L'Explication Prémisse
Si le mandant révoque un mandat mais qu’il n’informe que le mandataire, cette révocation ne peut pas être opposée aux tiers qui ont traité avec le mandataire sans savoir que le mandat avait été annulé. Autrement dit, un troisième de bonne foi qui a conclu un acte avec le mandataire reste protégé ; le mandant ne pourra pas lui réclamer l’inopposabilité de l’acte. En revanche, le mandant conserve un recours contre le mandataire pour le préjudice subi du fait de son acte après la révocation.
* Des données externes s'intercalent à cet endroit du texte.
Lemma runs_begin src bytes srcs why w :
  referable (cat w) → runs (begin env (record self key src bytes srcs why)) w (λ _ w', moved "pending" w w').
Proof.
  intros Hr. destruct (moveTo_total "pending" TransferStarted src bytes srcs why (cat w) Hr) as [c Hc].
  apply (runs_call env Hq _ _ w (mkWorld c (disk w)) tt).
  - unfold onCatalog, transaction, BeginBlobTransfer. by rewrite Hc.
  - by eapply moveTo_moved.
Qed.

Lemma runs_failedWith src bytes srcs why state e w :
  referable (cat w) → state ∈ ["missing"; "corrupt"] →
  runs (failedWith env (record self key src bytes srcs why) state e) w (λ v w', v = Refused e ∧ moved state w w').
Proof.
  intros Hr Hst. destruct (moveTo_total state TransferFailed src bytes srcs why (cat w) Hr) as [c Hc].
  assert (state ≠ "present") as Hne by (intros ->; set_solver).
  unfold failedWith. eapply runs_bind; [apply (runs_catch env Hq _ _ w (mkWorld c (disk w)) (inr tt)
    (λ r w', r = inr tt ∧ moved state w w'))|].
  - unfold onCatalog, transaction, RecordBlobTransferFailed.
    assert (negb (bool_decide (state = "missing")) && negb (bool_decide (state = "corrupt")) = false) as ->; [|by rewrite Hc].
    apply elem_of_cons in Hst as [->|Hst]; [done|]. apply list_elem_of_singleton in Hst as ->. done.
  - split; [done|]. by eapply moveTo_moved.
  - intros r w' [-> Hm]. by apply runs_ret.
Qed.

(** The bytes are recorded: the row is present with their length, all else is kept. *)
Definition filed (bytes : Z) (w w' : World) : Prop :=
  disk w' = disk w ∧ same_demand (cat w) (cat w') ∧ rowIs (cat w') "present" bytes ∧
  is_Some (blobs (cat w') !! key) ∧ (∀ k, k ≠ key → blobs (cat w') !! k = blobs (cat w) !! k) ∧
  (∀ k, k ≠ (key, self) → replicas (cat w') !! k = replicas (cat w) !! k).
Marie donne mandat à Paul pour vendre sa voiture. Marie révoque le mandat et en informe seulement Paul, mais Paul ignore ou fait comme si rien n’avait changé et vend la voiture à Luc. Luc, qui ne savait pas que Paul n’était plus mandaté, garde la voiture : Marie ne peut pas demander à Luc la restitution du véhicule. En revanche, Marie peut se retourner contre Paul pour réparer le dommage causé par la vente après la révocation.
- La révocation notifiée uniquement au mandataire n’est pas opposable aux tiers de bonne foi.
- Protection des tiers : ceux qui ont traité dans l’ignorance de la révocation conservent les droits issus de l’acte.
- Le mandant reste responsable vis‑à‑vis du tiers si le tiers a été de bonne foi (mais le texte protège le tiers contre le mandant).
- Recours du mandant : le mandant peut agir contre le mandataire pour obtenir réparation du préjudice causé par les actes accomplis après la révocation.
- Pour rendre la révocation opposable aux tiers, il faut les informer (ou prendre les mesures de publicité/adaptation prévues selon le type de mandat).
- La charge de la preuve de l’ignorance du tiers (bonne foi) pèse souvent sur le tiers qui veut se prévaloir de cette protection.